Music is fun! But many people together, more fun!At first I thought (well, ``hoped'' may be a better word -- I dread audience participation) he was referring to the impressive number of musicians (and other artists) on stage, but when it came time for the Japanese Fishermen's Groove, there was no escaping the fact that the man wanted 5000 people in his party. Hence the title. We are now
all Shibusa Shirazu Orchestra. Even Tor, who seemed quite startled at the thought.
The man even made us do it all again when the first attempt did not satisfy his expectations. But I am not complaining. It was fun.
It is becoming increasingly obvious that I am failing miserably at communicating the strange and impressive craziness that is Shibusa Shirazu Orchestra. It felt a little like what I have always imagined certain types of hallucinogens must work: all impressions were strong impressions, and nothing was left to stand alone -- there were constantly competing sensory impressions and my eyes and ears never knew exactly what to land on.
Foto: Tor
I admit the
butoh dancers managed to hold my attention fairly steadily. Their body control had me gaping. I have since had reason to be annoyed at
Dagbladet (which means the Jazz Festival has
really started), which captions an image of the female dancer with
Spesielt en danser i det japanske Shibuza [sic] Shirazu Orchestra trollbant publikum med sitt yndefulle, hvitmalte kroppsspråk.(Especially one dancer in the Japanese Shibusa Shirazu Orchestra bewitched the audience with her graceful, white painted body language.)
That was
not the point. I am not entirely sure what the point is, but I am sure
that isn't it. Yes there were boobs. Yes, she was graceful (although "yndefull" has different connotations -- you would never use it about a man). But they were also damned impressive, borderline alien, definitely animal-like at times, and it was not the woman alone (or, indeed, first and foremost) who caught our attention and held it. (I am giving Mosnes the benefit of the doubt, hoping he is not responsible for captioning the photos.)
Foto: Tor
This guy had Johannes grumbling about his absence when he was off-stage (even while the woman was doing her most impressive dancing,
clothed). He
was bewitching with slow, measured movements of which he was in complete control. Here is another picture for good measure:
They also provided us with a mystery that needs clearing up (see the picture to the right). Tor thinks that is supposed to be a fish (and I think Are agreed?), but I couldn't shake the feeling of having seen something similar in Princess Mononoke.
Having now checked up on this, I find that I was thinking of
kodama, a type of forest spirits (I think), and that I may be wrong (it happens). And maybe Tor was right after all and it was a fish. Any other suggestions?

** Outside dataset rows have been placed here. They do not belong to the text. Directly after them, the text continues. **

Lemma run_reachable_inv s : rtc run_step run_init s -> run_inv s.
Proof.
  generalize run_init_inv. generalize run_init. intros s0 Hi H.
  induction H as [|s1 s2 s3 Hs _ IH]; [done|]. by eapply IH, run_step_inv.
Qed.

(** ** Progress and termination *)

(** A goroutine that has not finished can always move: none of its steps blocks. *)
Lemma goroutine_moves s i p :
  run_inv s -> rs_go s !! i = Some p -> p <> Finished -> exists s', run_step s s'.
Proof.
  intros Hi Hp Hf. assert (is_Some (tasks !! i)) as [t Ht].
  { apply lookup_lt_is_Some. apply lookup_lt_Some in Hp. pose proof (ri_launched s Hi). pose proof (ri_in_range s Hi).
    unfold launched in *. destruct (rs_pc s); lia. }
  destruct p; [| | |done]; eexists; apply (Step (Goroutine i)); simpl; rewrite Hp, Ht; reflexivity.
Qed.

Lemma weight_witness f g : 0 < weight f g -> exists i p, g !! i = Some p /\ 0 < f p.
Proof.
  induction g as [|x g IH]; simpl; [lia|]. intros H. destruct (decide (0 < f x)).
  - by exists 0, x.
  - destruct IH as (i & p & ? & ?); [lia|]. by exists (S i), p.
Qed.

Lemma some_goroutine_moves f s :
  run_inv s -> f Finished = 0 -> 0 < weight f (rs_go s) -> exists s', run_step s s'.
Proof.
  intros Hi Hf Hw. destruct (weight_witness _ _ Hw) as (i & p & Hp & Hpos).
  apply (goroutine_moves s i p Hi Hp). intros ->. lia.
Qed.

Lemma run_progress s : run_inv s -> (exists out, rs_pc s = Returned out) \/ exists s', run_step s s'.
Proof.
  intros Hi. destruct (rs_pc s) as [i|i| |out] eqn:Hpc; [| | |eauto]; right.
  - destruct (i <? List.length tasks)%nat eqn:E; eexists; apply (Step Main); simpl; rewrite Hpc, E; done.
  - destruct (rs_sem s <? capacity)%nat eqn:E.
    + eexists. apply (Step Main). simpl. rewrite Hpc, E. done.
    + bool_to_prop. apply (some_goroutine_moves holds_slot s Hi eq_refl).
      rewrite <- (ri_sem s Hi). pose proof capacity_pos. lia.
  - destruct (rs_wg s =? 0)%nat eqn:E.
    + eexists. apply (Step Main). simpl. rewrite Hpc, E. done.
    + bool_to_prop. apply (some_goroutine_moves unfinished s Hi eq_refl).
      pose proof (ri_wg s Hi) as Hw. rewrite Hpc in Hw. simpl in Hw. lia.
Qed.

Definition measure (s : run_state) : nat :=
  weight steps_left (rs_go s) +
  match rs_pc s with
  | AtTask i => 6 * (List.length tasks - i) + 2
  | AtSem i => 6 * (List.length tasks - i) + 1
  | AtWait => 1
  | Returned _ => 0
  end.

Lemma run_step_measure s s' : run_inv s -> run_step s s' -> measure s' < measure s.
Proof.
  intros Hi Hs. destruct Hs as [a s1 s2 Hm]. pose proof (ri_in_range s1 Hi) as Hr. unfold measure. destruct a as [|i]; simpl in Hm.
  - destruct (rs_pc s1) as [i|i| |out] eqn:Hpc; try done; case_if_in Hm; simplify_eq/=;
      rewrite ?weight_snoc; simpl; bool_to_prop; lia.
  - destruct (rs_go s1 !! i) as [p|] eqn:Hp; [|done].
    pose proof (weight_insert steps_left _ _ _
      (match p with Running => Written | Written => Released | _ => Finished end) Hp).
    destruct (tasks !! i); destruct p; simplify_eq/=; lia.
Qed.

Lemma run_length k s0 s : run_inv s0 -> nsteps run_step k s0 s -> measure s + k <= measure s0.
Proof.
  intros Hi H. induction H as [s|k s1 s2 s3 Hs Hn IH]; [lia|].
  pose proof (run_step_measure _ _ Hi Hs). pose proof (run_step_inv _ _ Hi Hs) as Hi2.
  specialize (IH Hi2). lia.
Qed.

End Runner.

(** ** Properties *)

(** C22: whatever the schedule, when the runner returns, its result is that of the
    sequential loop over the tasks: every task contributes exactly its results (a
    panicking task one error check), in task order. *)
Theorem runChecksConcurrently_deterministic tasks limit s out :
  rtc (run_step tasks limit) (run_init tasks) s -> rs_pc s = Returned out -> out = sequential tasks.
Proof.
  intros Hr Hpc. pose proof (ri_out _ _ _ (run_reachable_inv tasks limit s Hr)) as Ho.
  by rewrite Hpc in Ho.
Qed.

(** C24: the runner always returns: no reachable state is stuck before the return, and
    no schedule takes more than six steps per task plus two. *)
Theorem runChecksConcurrently_returns tasks limit s k :
  nsteps (run_step tasks limit) k (run_init tasks) s ->
  (k <= 6 * List.length tasks + 2)%nat
  /\ ((exists out, rs_pc s = Returned out) \/ exists s', run_step tasks limit s s').
Proof.
  intros Hn. split.
  - pose proof (run_length _ _ _ _ _ (run_init_inv tasks limit) Hn) as Hl.
    unfold measure, run_init in Hl. simpl in Hl. lia.
  - apply run_progress, run_reachable_inv. by apply rtc_nsteps_2 in Hn.
Qed.

(** At no time do more goroutines run a check than the limit allows (eight
    when the limit is not positive). *)
Theorem runChecksConcurrently_bounded tasks limit s :
  rtc (run_step tasks limit) (run_init tasks) s ->
  (List.length (List.filter (fun p => bool_decide (p = Running)) (rs_go s)) <= capacity limit)%nat.
Proof.
  intros Hr. pose proof (run_reachable_inv _ _ _ Hr) as Hi.
  pose proof (ri_limit _ _ _ Hi) as Hl. rewrite (ri_sem _ _ _ Hi) in Hl.
  etrans; [|exact Hl]. clear. induction (rs_go s) as [|p g IH]; [done|].
  simpl. destruct p; simpl; lia.
Qed.
Definition netTasks : list checkTask :=
  let signature := Get headers "DKIM-Signature" in
  let providers := o_DomainBlocklistProviders opts in
  [task "mx_records" [mxRecordCheck env primaryDomain];
   task "address_records" [addressRecordCheck env primaryDomain];
   task "dkim_keylength" [dkimKeyLengthCheck env (w_ParsePKIX w) signature];
   task "envelope_mx" [envelopeBounceMXCheck env bounceDomain];
   task "mta_sts" [mtaStsCheck env primaryDomain];
   task "tls_rpt" [tlsRptCheck env primaryDomain];
   task "bimi" [bimiCheck env primaryDomain];
   task "dnssec" [dnssecCheck env (w_resolv w) (w_exchange w) primaryDomain];
   task "dane_tlsa" [daneCheck env (w_resolv w) (w_exchange w) primaryDomain];
   task "ptr" [ptrPlausibility env (m_RemoteIP msg) (m_HELO msg)];
   task "ptr_pattern" [ptrPatternCheck env (m_RemoteIP msg)];
   task "from_domain_rcv" [fromDomainReceiveCheck env fromDomain bounceDomain]]
  ++ (if o_EnableRBLChecks opts
      then [task "rbl" (rblHeuristics env (w_err_text w) (m_RemoteIP msg) (o_RBLProviders opts))] else [])
  ++ (if o_EnableSpamAssassin opts && negb (isEmpty (TrimSpace (o_SpamAssassinHostPort opts)))
      then [task "spamassassin" [spamAssassinHeuristic (w_spamd w) (o_SpamAssassinHostPort opts) (m_RawSource msg)
                                   (o_SpamAssassinWarnRatio opts)]] else [])
  ++ (if o_EnableRspamd opts && negb (isEmpty (TrimSpace (o_RspamdURL opts)))
      then [task "rspamd" [rspamdHeuristic (w_rspamd w) (o_RspamdURL opts) (o_RspamdPassword opts) msg]] else [])
  ++ (if o_EnableDomainAge opts || in_EnableDomainAge inp
      then [task "domain_age" [domainAgeCheck env (w_rdap w) now primaryDomain]] else [])
  ++ (if o_EnableDomainBlocklist opts || in_EnableDomainBlocklist inp
      then [task "domain_blocklist" [domainBlocklistCheck env primaryDomain providers];
            task "link_blocklist" [linkBlocklistCheck env (cl_ParseURL lib) (w_order w) theLinks providers]] else []).

(** A placeholder is enriched once here and once with all others. *)
Definition placeholder (id : string) : CheckResult :=
  add_detail simulatorSkippedMarker "ja" (enrichCheckResult enrichCtx (info id fzero)).

Definition placeholders : list CheckResult := placeholder <$> (simGroupBIDs ++ simGroupCIDs).

(** The checks before the enrichment of the report. *)
Definition raw_checks (bodyFails : bool) : list CheckResult :=
  let local := (if bodyFails then [warn "body_read" (lit (-5) 10)] else []) ++ header_checks ++ content_checks in
  if in_SimulationMode inp then markSimulatedAuthResults (local ++ placeholders)
  else local ++ sequential netTasks.

Definition all_checks (bodyFails : bool) : list CheckResult := enrichCheckResult enrichCtx <$> raw_checks bodyFails.

Definition by_delta (a b : CheckResult) : bool := fltb (c_ScoreDelta a) (c_ScoreDelta b).

(** The advice of the failed and warning checks, the most costly first. *)
Definition suggestions (checks : list CheckResult) : list string :=
  dedupeKeepOrder (w_recommendation w enrichCtx <$>
    List.filter (fun c => String.eqb (c_Status c) "fail" || String.eqb (c_Status c) "warn") (SliceStable by_delta checks)).

Definition report_score (checks : list CheckResult) : float64 :=
  let score := clampScore (sum_deltas checks ten) in
  if negb (in_SimulationMode inp) && fltb essentialPerfectCap score && negb (essentialsAllPass checks)
  then essentialPerfectCap else score.

Definition report_warnings (checks raw : list CheckResult) : list string :=
  let skipped := countSimulatorSkipped raw in
  let open := countUnresolved checks in
  dedupeSorted (content_warnings
    ++ (if in_SimulationMode inp && (0 <? skipped)%nat then [simulatorWarning skipped] else [])
    ++ (if (0 <? open)%nat then [unresolvedWarning open] else [])).

Definition analyze_parsed (bodyFails : bool) : AnalysisReport :=
  let checks := all_checks bodyFails in
  assignLabel (mkReport 0 (m_ID msg) now (report_score checks) "" mailType checks (report_warnings checks (raw_checks bodyFails))
    (suggestions checks) (map_to_list headers) theLinks (dedupeSorted spam_signals)).

End Parsed.

(** ** The whole analysis *)

Section Whole.
Context (w : world) (opts : Options) (inp : Input) (now : Z).

Definition parse_check (err : string) : CheckResult :=
  let m := in_Message inp in
  mkCheck "mime_parse" "" "fail" (f_of_Z (-2)) "" ""
    {["remote_ip" := orElse (m_RemoteIP m) "unknown"; "helo_ehlo" := orElse (m_HELO m) "unknown";
      "raw_bytes" := Itoa (Z.of_nat (String.length (m_RawSource m))); "parse_error" := err]}
    "" "" [] "high" "Header und Rohdaten" "" "" "" "" "".

Definition parse_failure (err : string) : AnalysisReport :=
  assignLabel (mkReport 0 (m_ID (in_Message inp)) now (clampScore (fadd ten (f_of_Z (-2)))) "" "" [parse_check err] [err] [] [] [] []).

Definition bodyLimit : Z := 4 * 1024 * 1024.

Definition Analyze : AnalysisReport :=
  match w_ReadMessage w (m_RawSource (in_Message inp)) with
  | Err e => parse_failure e
  | Ok (headers, data, fails) =>
      match readLimited data fails bodyLimit with
      | None => analyze_parsed w opts inp now headers "" true
      | Some body => analyze_parsed w opts inp now headers body false
      end
  end.

(** The deferred [recover]: what is left of a report whose analysis panicked. *)
Definition recovered_report (r : AnalysisReport) (panic : string) : AnalysisReport :=
  let checks := r_Checks r ++ [errorCheck "analyze" panic] in
  assignLabel (mkReport (r_ID r) (r_MessageID r) (r_CreatedAt r) (clampScore (sum_deltas checks ten)) (r_ScoreLabel r)
    (r_MailType r) checks (r_Warnings r) (r_Suggestions r) (r_RawHeaders r) (r_Links r) (r_SpamSignals r)).

End Whole.

(** ** Rechecks

    The checks of [Recheck] that talk to other services than the resolver. *)
Section Services.
Context (w : world) (opts : Options) (now : Z).
Lemma essential_present id : is_essential id = true -> id ∈ c_ID <$> checks.
Proof.
  intros H. rewrite checks_ids.
  assert (Hm : forall l, c_ID <$> markSimulatedAuthResults l = c_ID <$> l).
  { intros l. unfold markSimulatedAuthResults. rewrite <- list_fmap_compose. apply list_fmap_ext. intros ? c _. unfold compose. by destruct (one_of (c_ID c) auth_ids). }
  assert (Hh : forall x, x ∈ ["spf"; "dkim"; "dmarc"] -> x ∈ c_ID <$> header_checks w inp now headers).
  { intros x Hx. unfold header_checks. rewrite fmap_app, elem_of_app. left. cbn [fmap list_fmap].
    rewrite (proj1 (spf_is w inp headers)), (proj1 (dkim_is w now headers)), (proj1 (dmarc_is w inp headers)). set_solver. }
  assert (Hid : id ∈ ["spf"; "dkim"; "dmarc"] \/ id = "ptr").
  { unfold is_essential, one_of in H. apply existsb_exists in H as (x & Hx & ->%String.eqb_eq). cbn in Hx. set_solver. }
  unfold raw, raw_checks. cbn zeta. destruct Hid as [Hid| ->].
  - specialize (Hh id Hid). destruct (in_SimulationMode inp); rewrite ?Hm, !fmap_app, !elem_of_app; auto.
  - destruct (in_SimulationMode inp); rewrite ?Hm, fmap_app, elem_of_app; right.
    + unfold placeholders. rewrite <- list_fmap_compose. apply list_elem_of_fmap. exists "ptr". split; [|set_solver].
      symmetry. apply (enrich_id (enrichCtx w inp now headers body) (info "ptr" fzero)).
    + unfold sequential, netTasks. rewrite fmap_app, concat_app, fmap_app, elem_of_app. left. cbn [fmap list_fmap List.concat].
      rewrite !fmap_app. do 9 (apply elem_of_app; right). apply elem_of_app; left.
      unfold task, task_result. cbn [task_fn task_name]. destruct (w_crash w "ptr"); [left|].
      rewrite fmap_cons. replace (c_ID _) with "ptr"; [left|]. unfold ptrPlausibility. by repeat (cbn zeta; case_match).
Qed.

(** The score of the report is what the recomputation from its checks gives. *)
Lemma parsed_score : in_SimulationMode inp = false ->
  let r := analyze_parsed w opts inp now headers body bodyFails in (r_Score r, r_ScoreLabel r) = ComputeScore (r_Checks r).
Proof. intros Hs. cbn. unfold report_score, ComputeScore. by rewrite Hs. Qed.

Lemma parsed_range :
  exists k, 0 <= k <= 100 /\ r_Score (analyze_parsed w opts inp now headers body bodyFails) = tenth k.
Proof.
  change (exists k, 0 <= k <= 100 /\ report_score inp checks = tenth k).
  destruct (clampScore_tenth (sum_deltas checks ten)) as (k & Hk & Hc).
  { apply sum_not_nan; [done|]. apply all_checks_of. }
  unfold report_score. rewrite Hc. case_if; [exists 95; split; [lia|reflexivity]|eauto].
Qed.

Lemma checks_length : (List.length checks <= List.length (report_ids (in_SimulationMode inp)))%nat.
Proof. rewrite <- (length_fmap c_ID checks). apply sublist_length, all_checks_of. Qed.

End Parsed.

(** What Analyze returns: the report on an unreadable message, or that on a parsed one. *)
Lemma Analyze_cases :
  (exists e, Analyze w opts inp now = parse_failure inp now e)
  \/ (exists headers body fails, Analyze w opts inp now = analyze_parsed w opts inp now headers body fails).
Proof.
  unfold Analyze. destruct (w_ReadMessage w _) as [[[h d] f]|e]; [right|left; eauto].
  destruct (readLimited d f bodyLimit); eauto.
Qed.

End Report.

(** ** Theorems *)


(** A world without network, in which messages have one fixed header. *)
Definition sample_header : mail_header :=
  {["Authentication-Results" := ["mx.example; spf=pass smtp.mailfrom=a.example; dkim=pass header.d=a.example; dmarc=pass"];
    "From" := ["a@a.example"]; "Message-Id" := ["<1@a.example>"]]}.

Definition sample_body_lib : body_lib :=
  mkBodyLib (fun _ => mkMediaType "text/plain" ∅ false) (fun _ _ => []) (fun _ => None).

Definition sample_content_lib : content_lib :=
  mkContentLib sample_body_lib (fun _ => None) (fun d => (d, false)) (fun _ => None)
    (fun s => Some (mkAddress "" s)) (fun _ => None) (fun _ => false) (fun _ => false) (fun s => s).

Definition sample_world : world :=
  mkWorld (fun _ => Ok (sample_header, "Hello", false)) no_dns sample_content_lib (fun _ => None) [] (fun _ _ => None)
    (fun l => rev l) (fun l => l) (fun _ => "") None (fun _ _ _ _ => None) sample_rdap (fun _ _ => SpamdError "")
    (sample_rspamd None None) (fun id => if String.eqb id "bimi" then Some "index out of range" else None) (fun _ c => c_ID c).

Definition sample_options : Options :=
  mkOptions true ["zen.spamhaus.org"] true "spamd:783" (lit 9 10) true "http://rspamd" "" true true ["dbl.example"] true.

Definition sample_input (simulate : bool) : Input :=
  mkInput (mkMessage 7 1 "bounce@a.example" "x@mx.example" "192.0.2.7" "mail.a.example" 0 "raw" "" "" 3 "") "mx.example" true true true simulate.

Definition sample_now : Z := (1767225600 + 400 * 86400) * second.

Lemma sample_world_ok : world_ok sample_world sample_now.
Proof.
  split; [intros l; symmetry; apply Permutation_rev|]. intros d t. unfold rdapRegistrationDate.
  change (w_rdap sample_world) with sample_rdap. unfold sample_rdap at 1. cbn [rl_Get].
  destruct (String.eqb _ _); [|done]. intros H. vm_compute in H. injection H as <-. vm_compute. discriminate.
Qed.




(** *** Simulation *)

Definition provenance : string := "herkunft".

Lemma marked_provenance l c :
  c ∈ markSimulatedAuthResults l -> one_of (c_ID c) auth_ids = true -> has_detail provenance c = true.
Proof.
  unfold markSimulatedAuthResults. intros (c0 & -> & _)%list_elem_of_fmap. destruct (one_of (c_ID c0) auth_ids) eqn:E.
  - intros _. unfold has_detail. apply bool_decide_eq_true. cbn. unfold provenance. rewrite lookup_insert_eq. eauto.
  - congruence.
Qed.

Lemma mark_id l : c_ID <$> markSimulatedAuthResults l = c_ID <$> l.
Proof. unfold markSimulatedAuthResults. rewrite <- list_fmap_compose. apply list_fmap_ext. intros ? c _. unfold compose. by destruct (one_of (c_ID c) auth_ids). Qed.

Lemma enrich_info_zero ctx c : c_Status c = "info" -> c_ScoreDelta c = fzero -> c_ScoreDelta (enrichCheckResult ctx c) = fzero.
Proof.
  intros Hs Hd. rewrite enrich_delta. unfold enrich_verdict. rewrite Hs. cbn [String.eqb Ascii.eqb Bool.eqb c_ScoreDelta].
  repeat case_if; [done..|]. by apply scoreFor_deducts.
Qed.

Lemma placeholder_spec w inp now headers body id :
  id ∈ sim_ids ->
  let c := placeholder w inp now headers body id in
  c_ID c = id /\ c_Status c = "info" /\ c_ScoreDelta (enrichCheckResult (enrichCtx w inp now headers body) c) = fzero
  /\ has_detail simulatorSkippedMarker c = true /\ one_of (c_ID c) auth_ids = false.
Proof.
  intros Hid. cbv zeta. set (ctx := enrichCtx w inp now headers body).
  assert (Hi : c_ID (placeholder w inp now headers body id) = id) by apply (enrich_id ctx (info id fzero)).
  split_and!; [done|apply (enrich_status ctx (info id fzero))| | |].
  - apply enrich_info_zero; [apply (enrich_status ctx (info id fzero))|]. by apply (enrich_info_zero ctx (info id fzero)).
  - unfold has_detail. apply bool_decide_eq_true. cbn. rewrite lookup_insert_eq. eauto.
  - rewrite Hi. revert Hid. unfold sim_ids, simGroupBIDs, simGroupCIDs. cbn [app].
    intros Hid. repeat (apply elem_of_cons in Hid as [->|Hid]; [reflexivity|]). by apply not_elem_of_nil in Hid.
Qed.

Lemma count_app l1 l2 : countSimulatorSkipped (l1 ++ l2) = (countSimulatorSkipped l1 + countSimulatorSkipped l2)%nat.
Proof. unfold countSimulatorSkipped. by rewrite List.filter_app, length_app. Qed.

Lemma count_none l : Forall sound_check l -> countSimulatorSkipped l = 0%nat.
Proof.
  unfold countSimulatorSkipped. induction 1 as [|c l [_ Hc] _ IH]; [done|]. cbn [List.filter].
  replace (has_detail simulatorSkippedMarker c) with false; [done|]. symmetry. apply bool_decide_eq_false. rewrite Hc. by intros [].
Qed.

Lemma count_all l : Forall (fun c => has_detail simulatorSkippedMarker c = true) l -> countSimulatorSkipped l = List.length l.
Proof. unfold countSimulatorSkipped. induction 1 as [|c l Hc _ IH]; [done|]. cbn [List.filter]. rewrite Hc. cbn. by rewrite IH. Qed.

Lemma count_mark l : countSimulatorSkipped (markSimulatedAuthResults l) = countSimulatorSkipped l.
Proof.
  unfold countSimulatorSkipped, markSimulatedAuthResults. induction l as [|c l IH]; [done|]. rewrite fmap_cons. cbn [List.filter].
  replace (has_detail simulatorSkippedMarker (if one_of (c_ID c) auth_ids then _ else c)) with (has_detail simulatorSkippedMarker c).
  - destruct (has_detail simulatorSkippedMarker c); cbn [List.length]; by rewrite IH.
  - destruct (one_of (c_ID c) auth_ids); [|done]. unfold has_detail. cbn. by rewrite lookup_insert_ne.
Qed.

Section Simulated.
Context (w : world) (opts : Options) (inp : Input) (now : Z) (Hw : world_ok w now) (Hsim : in_SimulationMode inp = true).
Context (headers : mail_header) (body : string) (bodyFails : bool).

Let ctx := enrichCtx w inp now headers body.
Let checks := all_checks w opts inp now headers body bodyFails.

Lemma simulated_raw :
  raw_checks w opts inp now headers body bodyFails
  = markSimulatedAuthResults (local_checks w opts inp now headers body bodyFails ++ placeholders w inp now headers body).
Proof. unfold raw_checks. by rewrite Hsim. Qed.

There is also the mystery of the identity of the piece of music that they incorporated on regular intervals. I have checked my two original suspcts,
Zatoichi and
Seven Samurai, and I could not find the original. But since we all recognised it from somewhere, it should be possible for us to identify it if we put our minds to it. Come on, people. It is driving me nuts.
Foto: Tor
There is more to say. I haven't scraped the surface of the creative anarchy of it all. There was a theremin with funky sounds, ladies in sexy dresses and green, yellow, orange or blue hair, depending on the occasion, oh, and
musicians. I haven't even described the music. Because I can't. It was a strange mix of free jazz, poppishness and something that felt very Japanese in a mix of the traditional and the new crazy-tv-ness of it, mixing all my contradictory ideas of the country into one happy snappy crazy anti-cool insane carnival of colours, sounds and movement, keeping my mind occupied throughout yesterday and into the early hours when it made my dreams weird.
Those who left early, due to boobs or unfamiliar music, missed out on an experience they are not likely to have again. And those who stood in front of people sitting... I lack the words for the hell that awaits them once their souls are weighed in balance.